» WHAT YOU ARE ASKED TO DO
Search term "Hloop": please show all lines in the listing that contain it.

┄┄┄┄┄┄

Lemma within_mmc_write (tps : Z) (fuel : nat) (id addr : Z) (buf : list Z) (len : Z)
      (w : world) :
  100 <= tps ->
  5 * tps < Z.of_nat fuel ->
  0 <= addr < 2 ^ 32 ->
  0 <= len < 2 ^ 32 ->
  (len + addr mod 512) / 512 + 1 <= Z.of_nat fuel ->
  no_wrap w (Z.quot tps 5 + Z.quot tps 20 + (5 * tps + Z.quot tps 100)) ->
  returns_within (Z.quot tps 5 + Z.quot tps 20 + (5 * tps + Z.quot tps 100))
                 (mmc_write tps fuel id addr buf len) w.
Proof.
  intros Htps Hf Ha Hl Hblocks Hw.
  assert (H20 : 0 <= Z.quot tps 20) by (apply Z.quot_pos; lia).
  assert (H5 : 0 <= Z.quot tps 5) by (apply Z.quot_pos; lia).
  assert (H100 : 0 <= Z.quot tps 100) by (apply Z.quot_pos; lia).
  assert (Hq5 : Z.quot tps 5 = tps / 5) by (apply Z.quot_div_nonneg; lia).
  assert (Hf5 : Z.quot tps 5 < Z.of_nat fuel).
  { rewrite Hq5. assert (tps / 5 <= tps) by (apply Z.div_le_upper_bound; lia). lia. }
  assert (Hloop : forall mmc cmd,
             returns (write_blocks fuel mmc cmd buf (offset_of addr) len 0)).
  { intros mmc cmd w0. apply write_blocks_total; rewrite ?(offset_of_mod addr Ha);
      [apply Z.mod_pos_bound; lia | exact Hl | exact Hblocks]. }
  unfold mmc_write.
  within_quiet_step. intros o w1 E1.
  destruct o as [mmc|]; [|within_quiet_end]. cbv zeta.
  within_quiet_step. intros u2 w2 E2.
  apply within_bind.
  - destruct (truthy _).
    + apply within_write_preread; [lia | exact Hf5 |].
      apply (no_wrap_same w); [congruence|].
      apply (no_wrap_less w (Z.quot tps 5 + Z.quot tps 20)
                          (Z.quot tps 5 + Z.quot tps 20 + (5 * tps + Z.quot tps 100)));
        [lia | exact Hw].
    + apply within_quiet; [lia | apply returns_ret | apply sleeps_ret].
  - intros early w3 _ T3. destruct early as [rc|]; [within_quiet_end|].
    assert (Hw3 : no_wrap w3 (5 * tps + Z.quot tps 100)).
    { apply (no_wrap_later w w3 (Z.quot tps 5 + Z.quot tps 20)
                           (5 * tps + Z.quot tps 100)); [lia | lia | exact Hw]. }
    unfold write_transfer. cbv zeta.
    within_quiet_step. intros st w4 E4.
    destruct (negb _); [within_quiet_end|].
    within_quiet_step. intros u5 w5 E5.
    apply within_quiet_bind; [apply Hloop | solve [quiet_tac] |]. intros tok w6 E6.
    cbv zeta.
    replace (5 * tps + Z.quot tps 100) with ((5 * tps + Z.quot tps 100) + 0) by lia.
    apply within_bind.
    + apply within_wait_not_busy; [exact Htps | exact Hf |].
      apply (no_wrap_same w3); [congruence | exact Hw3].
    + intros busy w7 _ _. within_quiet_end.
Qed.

┄┄┄┄┄┄

» TASK RESPONSE
  assert (Hloop : forall mmc cmd,
    apply within_quiet_bind; [apply Hloop | solve [quiet_tac] |]. intros tok w6 E6.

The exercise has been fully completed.